With a bulk of COVID-19 cases being reported from urban settlements, the government has suggested that additional manpower be deployed in these areas and local political and religious leaders be roped in for communicating prevention measures.
It has also decided to identify an “incident commander” in urban settlements, who will be tasked with planning, operation, logistics and finance to implement an incident response system. The commander will report to the municipal commissioner.
In a document, the Health Ministry says these settlements have poor living conditions, and are often overcrowded, with many crammed into very small living spaces. Hence, physical distancing, isolation and communication of the risk of infectious respiratory diseases to the dwellers could be challenging. So the urban local bodies need to prepare for responding to an outbreak.
The document sets forth guidelines for preparedness and response to COVID-19 in urban settlements. “Community groups are key to creating awareness of COVID among these populations. Use of local (political, religious and opinion) leaders for communicating all aspects of the COVID prevention and control is vital as dwellers are more inclined to trust them,” it reads.
The trained manpower, available on www.covidwarriors.gov.in, will be contacted for their readiness for deployment at short notice.
The document says a coordination committee will be formed under the leadership of the “incident commander” and will comprise representatives of the Departments of Health and Women and Child Development, elected representatives and NGOs serving in the area. It calls for measures to address psycho-social and stigma issues in local languages, put up posters outside community toilets and water points and use cable television channels to create awareness.
Social media should be used for delivering appropriate messages to these population and for refuting fake news. Community groups should popularise the Aarogya Setu application, it said.
The document was released on Saturday as Health Secretary Preeti Sudan, Rajesh Bhushan, OSD, Health Ministry, and other senior officials held a review meeting with the Principal Health Secretaries, the Municipal Commissioners and the District Magistrates from the 30 municipal areas accounting for almost 80% of India’s COVID-19 cases.
These municipal areas are Brihan Mumbai, Pune, Kolkata, Jaipur, Nashik, Jodhpur, Agra, Greater Chennai, Ahmedabad, Thane, all Delhi MCs, Indore, Howrah, Kurnool, Bhopal, Amritsar, Villupuram, Vadodara, Udaipur, Tiruvallur, Aurangabad, Cuddalore, Greater Hyderabad, Surat, Chengalpattu, Ariyalur, Palghar, Berhampur, Solapur and Meerut.

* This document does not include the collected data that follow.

Module SnapshotConfig.
Record t := mk {
  enable : bool;
  max_log_entries_before_snapshot : N;
  cleanup_retain_count : N;
  snapshots_dir_prefix : string;
  chunk_size : N;
  retained_log_entries : N;
  sender_yield_every_n_chunks : N;
  receiver_yield_every_n_chunks : N;
  push_queue_size : N;
  cache_size : N;
  max_retries : N;
  transfer_timeout_in_sec : N;
  retry_interval_in_ms : N;
  snapshot_push_backoff_in_ms : N;
  snapshot_push_max_retry : N;
  push_timeout_in_ms : N;
  receive_chunk_timeout_in_sec : N;
}.
Definition default : t :=
  mk true 10000 2 "snapshot-" 1024 100 1 1 100 10000 1 600 10 100 3 300000 30.
Definition validate (c : t) : result unit :=
  reject_if (max_log_entries_before_snapshot c =? 0) "max_log_entries_before_snapshot must be greater than 0";?
  reject_if (cleanup_retain_count c =? 0) "cleanup_retain_count must be greater than 0";?
  reject_if (chunk_size c =? 0) "chunk_size must be at least 0 bytes";?
  reject_if (retained_log_entries c <? 1) "retained_log_entries must be >= 1";?
  reject_if (sender_yield_every_n_chunks c <? 1) "sender_yield_every_n_chunks must be >= 1";?
  reject_if (receiver_yield_every_n_chunks c <? 1) "receiver_yield_every_n_chunks must be >= 1";?
  reject_if (push_queue_size c <? 1) "push_queue_size must be >= 1";?
  reject_if (receive_chunk_timeout_in_sec c =? 0) "receive_chunk_timeout_in_sec must be greater than 0";?
  reject_if (snapshot_push_max_retry c <? 1) "snapshot_push_max_retry must be >= 1".
End SnapshotConfig.

Module PersistenceConfig.
Inductive PersistenceStrategy := MemFirst.
Inductive FlushPolicy := Batch (idle_flush_interval_ms : N).
Record t := mk {
  strategy : PersistenceStrategy;
  flush_policy : FlushPolicy;
  max_buffered_entries : N;
  shutdown_timeout_ms : N;
}.
Definition default : t := mk MemFirst (Batch 1000) 10000 5000.
Definition validate (c : t) : result unit :=
  let 'Batch idle_flush_interval_ms := flush_policy c in
  reject_if (idle_flush_interval_ms =? 0) "flush_policy.idle_flush_interval_ms must be greater than 0";?
  reject_if (shutdown_timeout_ms c =? 0) "shutdown_timeout_ms must be greater than 0".
End PersistenceConfig.

Module BackpressureConfig.
Record t := mk { max_pending_writes : N; max_pending_reads : N }.
Definition default : t := mk 10000 50000.
End BackpressureConfig.

Module ReadConsistencyConfig.
Record t := mk {
  default_policy : ReadConsistencyPolicy;
  lease_duration_ms : N;
  allow_client_override : bool;
  state_machine_sync_timeout_ms : N;
  network_rtt_p99_ms : N;
}.
Definition default : t := mk LinearizableRead 250 true 10 2.
Definition validate (c : t) (election_timeout_min : N) : result unit :=
  reject_if (lease_duration_ms c =? 0) "read_consistency.lease_duration_ms must be greater than 0";?
  let rtt_half_ms := network_rtt_p99_ms c / 2 in
  reject_if (election_timeout_min <=? saturating_add (lease_duration_ms c) rtt_half_ms)
    "read_consistency.lease_duration_ms + network_rtt_p99_ms/2 must be strictly less than election_timeout_min".
End ReadConsistencyConfig.

Module RpcCompressionConfig.
Record t := mk {
  replication_response : bool;
  election_response : bool;
  snapshot_response : bool;
  cluster_response : bool;
  client_response : bool;
}.
Definition default : t := mk false true true true false.
End RpcCompressionConfig.

Module WatchConfig.
Record t := mk {
  event_queue_size : N;
  watcher_buffer_size : N;
  enable_metrics : bool;
  max_watcher_count : N;
  heartbeat_interval_ms : N;
}.
Definition default : t := mk 10240 256 false 9223372036854775807 30000.

(** The size a warning reports is computed in [usize]: [None] is its overflow. *)
Definition warn_size (limit size factor : N) : option unit :=
  if (limit <? size) && (u64_max <? size * factor) then None else Some tt.

Definition validate (c : t) : option (result unit) :=
  if event_queue_size c =? 0 then Some (Err (ConfigError "watch.event_queue_size must be greater than 0"))
  else
    let! _ := warn_size 100000 (event_queue_size c) 24 in
    if watcher_buffer_size c =? 0 then Some (Err (ConfigError "watch.watcher_buffer_size must be greater than 0"))
    else let! _ := warn_size 1000 (watcher_buffer_size c) 240 in Some (Ok tt).
End WatchConfig.

Module AutoJoinConfig.
Record t := mk { rpc_enable_compression : bool }.
Definition default : t := mk true.
End AutoJoinConfig.

Module RaftConfig.
Record t := mk {
  replication : ReplicationConfig.t;
  batching : BatchingConfig.t;
  election : ElectionConfig.t;
  membership : MembershipConfig.t;
  state_machine : StateMachineConfig.t;
  snapshot : SnapshotConfig.t;
  persistence : PersistenceConfig.t;
  learner_catchup_threshold : N;
  learner_check_throttle_ms : N;
  general_raft_timeout_duration_in_ms : N;
  snapshot_rpc_timeout_ms : N;
  cmd_channel_capacity : N;
  ordered_channel_capacity : N;
  read_actor : ReadActorConfig.t;
  auto_join : AutoJoinConfig.t;
  read_consistency : ReadConsistencyConfig.t;
  backpressure : BackpressureConfig.t;
  rpc_compression : RpcCompressionConfig.t;
  watch : WatchConfig.t;
}.
Definition default : t :=
  mk ReplicationConfig.default BatchingConfig.default ElectionConfig.default MembershipConfig.default
    StateMachineConfig.default SnapshotConfig.default PersistenceConfig.default 1 1000 50 3600000 1024 1024
    ReadActorConfig.default AutoJoinConfig.default ReadConsistencyConfig.default BackpressureConfig.default
    RpcCompressionConfig.default WatchConfig.default.

(** The checks before and after the one that may panic. *)
Definition validate_settings (c : t) : result unit :=
  reject_if (learner_catchup_threshold c =? 0) "learner_catchup_threshold must be greater than 0";?
  reject_if (general_raft_timeout_duration_in_ms c <? 1) "general_raft_timeout_duration_in_ms must be at least 1ms";?
  ReplicationConfig.validate (replication c);?
  BatchingConfig.validate (batching c);?
  ElectionConfig.validate (election c);?
  MembershipConfig.validate (membership c);?
  StateMachineConfig.validate (state_machine c);?
  SnapshotConfig.validate (snapshot c);?
  ReadConsistencyConfig.validate (read_consistency c) (ElectionConfig.election_timeout_min (election c));?
  ReadActorConfig.validate (read_actor c).

Definition validate (c : t) : option (result unit) :=
  match validate_settings c with
  | Err e => Some (Err e)
  | Ok _ => let! r := WatchConfig.validate (watch c) in
            Some (r;? PersistenceConfig.validate (persistence c))
  end.
End RaftConfig.

(** ** [retry.rs] *)

Module BackoffPolicy.
Record t := mk { max_retries : N; timeout_ms : N; base_delay_ms : N; max_delay_ms : N }.
(** The derived [Default]. *)
Definition default : t := mk 0 0 0 0.
Definition validate (c : t) : result unit :=
  reject_if (max_retries c =? 0) "max_retries=0 means infinite retries";?
  reject_if (timeout_ms c =? 0) "timeout_ms cannot be 0";?
  reject_if (max_delay_ms c <=? base_delay_ms c) "base_delay_ms must be less than max_delay_ms";?
  reject_if (120000 <? max_delay_ms c) "max_delay_ms exceeds 2min limit".
End BackoffPolicy.

Module InstallSnapshotBackoffPolicy.
Record t := mk {
  max_retries : N;
  timeout_ms : N;
  base_delay_ms : N;
  max_delay_ms : N;
  per_chunk_timeout_ms : N;
  min_timeout_ms : N;
  max_timeout_ms : N;
  between_chunk_timeout_ms : N;
  push_failure_alert_threshold : N;
  push_backoff_max_delay_ms : N;
}.
Definition validate_base_policy (c : t) : result unit :=
  reject_if (max_retries c =? 0) "max_retries=0 means infinite retries";?
  reject_if (timeout_ms c =? 0) "timeout_ms cannot be 0";?
  reject_if (max_delay_ms c <=? base_delay_ms c) "base_delay_ms must be less than max_delay_ms";?
  reject_if (120000 <? max_delay_ms c) "max_delay_ms exceeds 2min limit";?
  reject_if (push_failure_alert_threshold c =? 0) "push_failure_alert_threshold cannot be 0";?
  reject_if (push_backoff_max_delay_ms c <? max_delay_ms c) "push_backoff_max_delay_ms must be >= max_delay_ms".
Definition validate_chunk_timeouts (c : t) : result unit :=
  reject_if (per_chunk_timeout_ms c =? 0) "per_chunk_timeout_ms cannot be 0";?
  reject_if (between_chunk_timeout_ms c =? 0) "between_chunk_timeout_ms cannot be 0".
Definition validate_rpc_timeouts (c : t) : result unit :=
  reject_if (min_timeout_ms c =? 0) "min_timeout_ms cannot be 0";?
  reject_if (max_timeout_ms c =? 0) "max_timeout_ms cannot be 0";?
  reject_if (max_timeout_ms c <? min_timeout_ms c) "min_timeout_ms > max_timeout_ms";?
  reject_if (86400000 <? max_timeout_ms c) "max_timeout_ms exceeds 24-hour limit".
Definition validate (c : t) : result unit :=
  validate_base_policy c;? validate_chunk_timeouts c;? validate_rpc_timeouts c.
End InstallSnapshotBackoffPolicy.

The document says the surveillance system will be strengthened in these areas and a strict perimeter control maintained in containment zones, with Section 144 of the Criminal Procedure Code enforced to ensure people stay indoors. It acknowledges that the disease surveillance system in most cities or towns is not so well organised, especially in urban settlements, as it is in rural areas.
According to the 2011 census, there are 2,613 towns or cities with such settlements. Nearly 6.54 crore people reside in 1.39 crore households in these areas, representing 17.4 of all urban population.
The Health Ministry has also brought out two updated containment plan documents: one for large outbreaks (15 or more cases) and the other for the rest. According to the plan for large outbreaks, a geographic quarantine or near-absolute interruption of the movement of people will be applicable to such areas and a strict perimeter control will be applied to containment zones with an active search for cases through house-to-house surveillance.